Let’s begin our journey of SQL tutorials with the one of the powerful and most commonly used query i.e. SQL SELECT statement. It is used to retrieve rows from a single table or multiple tables or views. SQL SELECT query works in a specific way i.e. it defines what is to fetch (column_list) and from where this data is to be fetch (tables).
Basic SELECT statement syntax –
SELECT column_list FROM table_name
[GROUP BY clause]
[ORDER BY clause]
NOTE: – SELECT and FROM clause are mandatory in sql select queries whereas other clauses written in square  brackets are optional.
- SELECT clause – Specifies column(s) to be displayed.
- FROM clause – Specifies the table which contains all the data in columns and rows format.
- Other clauses within square brackets are optional and will be discussed later in our SQL tutorials section.

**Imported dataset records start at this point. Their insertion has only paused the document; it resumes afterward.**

(* ===== verification/GateInv.v ===== *)
(** * Every transition of the gate keeps its invariant *)

From S2P Require Import Prelude Gate GateRows GateStore GateLife GateExec.
Import SqliteGateStore.

(** ** Tables under an update *)

Section Update.
Context {R : Type}.
Implicit Types (t : list R) (p q : R → bool) (f : R → R).

Lemma elem_of_update p f t r :
  r ∈ update_where p f t ↔ ∃ x, x ∈ t ∧ r = (if p x then f x else x).
Proof.
  unfold update_where. rewrite list_elem_of_fmap. split; intros (x & ? & ?); exists x; auto.
Qed.

(** A column the update does not touch. *)
Lemma column_update {K} (k : R → K) p f t :
  (∀ x, x ∈ t → p x = true → k (f x) = k x) → k <$> update_where p f t = k <$> t.
Proof.
  intros H. unfold update_where. rewrite <- list_fmap_compose. apply list_fmap_ext.
  intros i x Hx%list_elem_of_lookup_2. simpl. destruct (p x) eqn:E; auto.
Qed.

(** A column of the rows a condition selects, when neither is touched. *)
Lemma column_select {K} (k : R → K) q p f t :
  (∀ x, x ∈ t → p x = true → k (f x) = k x ∧ q (f x) = q x) →
  k <$> select_where q (update_where p f t) = k <$> select_where q t.
Proof.
  intros H. unfold select_where. induction t as [|x t IH]; [done|]. simpl.
  assert (∀ y, y = (if p x then f x else x) → k y = k x ∧ q y = q x) as Hx.
  { intros y ->. destruct (p x) eqn:E; [apply H; [by left|done]|done]. }
  specialize (Hx _ eq_refl) as [Hk Hq].
  rewrite !filter_cons, Hq. destruct (decide (q x = true)); simpl; [rewrite Hk; f_equal|];
    apply IH; intros y Hy; apply H; by right.
Qed.

Lemma select_snoc q t r :
  select_where q (t ++ [r]) = select_where q t ++ (if q r then [r] else []).
Proof.
  unfold select_where. rewrite filter_app. f_equal. destruct (q r) eqn:E.
  - by rewrite filter_cons_True.
  - rewrite filter_cons_False; [done|by rewrite E].
Qed.

Lemma NoDup_snoc {K} (k : R → K) t r : NoDup (k <$> t) → k r ∉ k <$> t → NoDup (k <$> t ++ [r]).
Proof.
  intros Hn Hr. rewrite fmap_app. apply NoDup_app. split_and!; [done| |apply NoDup_singleton].
  intros x Hx ->%list_elem_of_singleton. done.
Qed.

Lemma forall_snoc (P : R → Prop) t r : (∀ x, x ∈ t → P x) → P r → ∀ x, x ∈ t ++ [r] → P x.
Proof. intros Ht Hr x [?| ->%list_elem_of_singleton]%elem_of_app; auto. Qed.

Lemma forall_update (P : R → Prop) p f t :
  (∀ x, x ∈ t → P x) → (∀ x, x ∈ t → p x = true → P x → P (f x)) →
  ∀ x, x ∈ update_where p f t → P x.
Proof. intros Ht Hf x (y & Hy & ->)%elem_of_update. destruct (p y) eqn:E; auto. Qed.

(** Under a unique key, [WHERE key = key(r)] selects [r]. *)
Lemma at_key_row (key : R → string) t r :
  NoDup (key <$> t) → r ∈ t → ∀ x, x ∈ t → is_id key (key r) x = true → x = r.
Proof. intros Hn Hr x Hx He%is_id_true. by apply (NoDup_key_eq key t). Qed.
End Update.

(** ** Numbering *)

Lemma numbered_last l : numbered l → default 0 (sql_max l) = Z.of_nat (length l).
Proof.
  intros Hl. pose proof (sql_max_spec l) as Hm. destruct (sql_max l) as [m|]; simpl; [|by subst].
  destruct Hm as [Hin Hmax]. pose proof (Hl : l = _) as Hseq.
  assert (∀ x, x ∈ l ↔ 1 <= x < 1 + Z.of_nat (length l)) as Hel.
  { intros x. rewrite Hseq at 1. apply elem_of_seqZ. }
  apply Hel in Hin. assert (Z.of_nat (length l) ∈ l) as Hn by (apply Hel; lia).
  specialize (Hmax _ Hn). lia.
Qed.

Lemma numbered_snoc l : numbered l → numbered (l ++ [default 0 (sql_max l) + 1]).
Proof.
  intros Hl. rewrite numbered_last by done. unfold numbered. rewrite length_app. simpl.
  replace (Z.of_nat (length l + 1)) with (Z.of_nat (length l) + 1) by lia.
  rewrite seqZ_app by lia. rewrite <- Hl. f_equal. unfold seqZ. simpl. f_equal. lia.
Qed.

(** ** Runs and rounds *)

Lemma GateRun_valid_bounds r : GateRun_valid r = true → 0 < rn_max_rounds r ∧ 0 <= rn_owner_epoch r.
Proof. unfold GateRun_valid. rewrite !andb_true_iff, Z.ltb_lt, Z.leb_le. tauto. Qed.

Lemma run_born_ok r : run_born r → run_ok r.
Proof.
  intros [Hv Ho _]. apply GateRun_valid_bounds in Hv as [? ?]. constructor; [done..|]. by rewrite Ho.
Qed.

Lemma run_step_ok r r' : run_step r r' → run_ok r → run_ok r'.
Proof. intros [t _ Ht|c e He] [? ? ?]; constructor; simpl; [done..|done|lia|done]. Qed.

Lemma run_step_id r r' : run_step r r' → rn_run_id r' = rn_run_id r.
Proof. by intros []. Qed.

Lemma round_step_same r r' :
  round_step r r' →
  gr_round_id r' = gr_round_id r ∧ gr_run_id r' = gr_run_id r ∧ gr_round_no r' = gr_round_no r.
Proof. by intros []. Qed.

Lemma version_valid r snapshot s1 s2 s3 st closed :
  GateRound_valid r = true → match snapshot with None => true | Some m => ArtifactManifest_valid m end = true →
  GateRound_valid (round_with r snapshot s1 s2 s3 st (gr_row_version r + 1) closed) = true.
Proof.
  unfold GateRound_valid. rewrite !andb_true_iff. simpl. rewrite !Z.leb_le. intuition lia.
Qed.

Lemma snapshot_valid r :
  GateRound_valid r = true →
  match gr_review_snapshot r with None => true | Some m => ArtifactManifest_valid m end = true.
Proof. unfold GateRound_valid. rewrite !andb_true_iff. tauto. Qed.
(** A claim over a conversation that owns no run is not fenced.  The highest
    epoch [claim_ownership] compares with is read from [gate_run] alone; when the
    outgoing conversation owns questions only, any epoch is accepted, and every
    open question of it is handed over with that epoch, even one below the
    epoch it already had. *)
Theorem roundless_claim_is_unfenced g i now prior new epoch k by_ :
  gate_ok g → (∀ x, x ∈ gate_run g → owned_by prior x = false) →
  i ∉ ot_transfer_id <$> ownership_transfer g → k ∉ ot_client_request_id <$> ownership_transfer g →
  ∃ g' n, claim_ownership i now prior new epoch None k by_ g
      = (g', Returned {| co_accepted := true; co_runs_rewritten := 0; co_questions_rewritten := n;
                         co_transfer_id := Some i |})
    ∧ gate_run g' = gate_run g
    ∧ ∀ q, q ∈ round_question g → q_open q = true → rq_owner_conversation q = prior →
           set_owner new epoch q ∈ round_question g'.
Proof.
  intros Hg Hnone Hi Hk.
  assert (∀ p, (∀ x, x ∈ gate_run g → p x = false) → rowcount p (gate_run g) = 0%nat) as Hrc.
  { intros p Hp. unfold rowcount, select_where. rewrite filter_none; [done|].
    intros x Hx. by rewrite Hp. }
  assert (select_where (owned_by prior) (gate_run g) = []) as Hno.
  { apply filter_none. intros x Hx. by rewrite Hnone. }
  assert (∀ x, x ∈ gate_run g → claimed_run prior None x = false) as Hcl.
  { intros x Hx. unfold claimed_run. by rewrite Hnone. }
  eexists _, _. split_and!.
  - apply wp_returns. unfold claim_ownership. repeat txn_step; tables.
    + rewrite select_no_key in H by done. done.
    + unfold highest_epoch in Heqb. by rewrite Hno in Heqb.
    + split; [|reflexivity]. rewrite Hrc by done. reflexivity.
    + apply existsb_exists in H0 as (x & Hx%list_elem_of_In & [He|He]%orb_true_iff);
        apply is_id_true in He; simpl in He; [apply Hi|apply Hk]; rewrite <- He;
        by apply list_elem_of_fmap_2.
  - tables. by apply update_where_none.
  - tables. intros q Hq Ho <-. apply elem_of_update. exists q. split; [done|].
    unfold claimed_question. rewrite Ho, (proj2 (is_id_true _ _ q) eq_refl). done.
Qed.

(** ** Findings *)

Section Poison.
Context (g : gate) (Hg : gate_ok g) (b : finding_base).
Context (Hb : b ∈ gate_open_finding g) (Hempty : fb_statement b = ""%string).

Lemma poisoned_load :
  _load_finding_locked (fb_finding_id b) g = (g, Raised (ValueError "OpenFinding")).
Proof using All.
  apply wp_raises. unfold _load_finding_locked. repeat txn_step; try done.
  all: rewrite (select_key fb_finding_id) in H by (done || apply Hg); simplify_eq.
  all: unfold construct, OpenFinding_valid in H0; simpl in H0; rewrite Hempty in H0;
    rewrite andb_false_r in H0; simplify_eq.
  done.
Qed.

Lemma poisoned_findings :
  wp (open_findings_for_run (fb_run_id b)) g (λ _ _, False)
    (λ e s, e = ValueError "OpenFinding" ∧ s = g).
Proof using All.
  unfold open_findings_for_run. repeat (txn_step; unfold on_open_findings).
  match goal with |- wp (for_each ?rows _ _) _ _ _ => assert (b ∈ rows) as Hin end.
  { rewrite merge_sort_Permutation. apply elem_of_select. split; [|done]. by apply is_id_true. }
  apply (wp_for_each _ (λ rest _ s, s = g ∧ b ∈ rest ∧ ∀ y, y ∈ rest → y ∈ gate_open_finding g)).
  - intros x rest acc s (-> & Hx & Hsub). destruct (decide (fb_finding_id x = fb_finding_id b)) as [He|He].
    + rewrite He. unfold wp. by rewrite (bind_raised _ _ _ _ _ poisoned_load).
    + apply elem_of_cons in Hx as [->|Hx]; [done|]. assert (x ∈ gate_open_finding g) by (apply Hsub; by left).
      unfold _load_finding_locked. repeat txn_step.
      all: rewrite (select_key fb_finding_id) in H0 by (done || apply Hg); simplify_eq.
      * split_and!; [done..|]. intros y Hy. apply Hsub. by right.
      * unfold construct in H1. case_match; by simplify_eq.
  - intros acc s (_ & Hx & _). by apply not_elem_of_nil in Hx.
  - split_and!; [done..|]. intros y. rewrite merge_sort_Permutation. by intros [_ ?]%elem_of_select.
Qed.

Lemma poisoned_close d : append_disposition (fb_finding_id b) d g = (g, Raised (ValueError "OpenFinding")) ∨
  ∃ w, append_disposition (fb_finding_id b) d g = (g, Raised (IntegrityError w)).
Proof using All.
  assert (wp (append_disposition (fb_finding_id b) d) g (λ _ _, False)
    (λ e s, s = g ∧ (e = ValueError "OpenFinding" ∨ ∃ w, e = IntegrityError w))) as H.
  { unfold append_disposition, _load_finding_locked. repeat txn_step; tables.
    all: rewrite (select_key fb_finding_id) in H by (done || apply Hg); simplify_eq.
    all: try (rewrite (select_key fb_finding_id) in H1 by (done || apply Hg); simplify_eq).
    - unfold construct, OpenFinding_valid in H2. simpl in H2. rewrite Hempty, andb_false_r in H2. done.
    - unfold construct, OpenFinding_valid in H2. simpl in H2. rewrite Hempty, andb_false_r in H2.
      simplify_eq. split; [done|by left].
    - split; [done|right; by eexists]. }
  unfold wp in H. destruct (append_disposition _ d g) as [s [?|e]]; [done|].
  destruct H as [-> [->|[w ->]]]; [by left|right; by exists w].
Qed.
End Poison.

(** A conversion reads nothing but its row. *)
Lemma wp_convert_rows {A R} (convert : R → outcome A) rows (g : gate) Q E :
  (∀ l, Q l g) → (∀ e, E e g) → wp (convert_rows convert rows) g Q E.
Proof.
  intros HQ HE. apply (wp_for_each _ (λ _ _ s, s = g)); [|by intros acc s ->|done].
  intros x xs acc s ->. repeat txn_step; auto.
Qed.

We all know that SQL is not a case sensitive language like java, ASP.NET, etc. It means our “SELECT” will display the same result as displayed by “select” in the query. Let’s start fetching the data from the database using the SELECT statement.
- SELECT particular columns example – SELECT column1, column2, column3 FROM table_name;
- SELECT all columns example – SELECT * FROM table_name;
- SELECT unique/distinct columns example – SELECT DISTINCT column1, column2, FROM table_name;
Tips and Tricks:-
- Never return column data which is not required.
Explanation – Because by returning data you don’t need, you are causing SQL engine to perform I/O it doesn’t need to perform, wasting SQL engine resources. In addition, it increases network traffic, which can also lead to reduced Performance
What not to use: – SELECT * FROM table_name;
What to use: – SELECT column1, column2, clomn3 FROM table_name;
- Carefully evaluate your SELECT query whether DISTINCT clause is required or not.
Explanation – The DISTINCT clause should only be used in SELECT statements if you know that duplicate returned rows are a possibility, and that having duplicate rows in the result set would cause problems with your application. The DISTINCT clause creates a lot of extra work for SQL Server, and reduces the physical resources that other SQL statements have at their disposal. That’s why DISTINCT clause is used if necessary.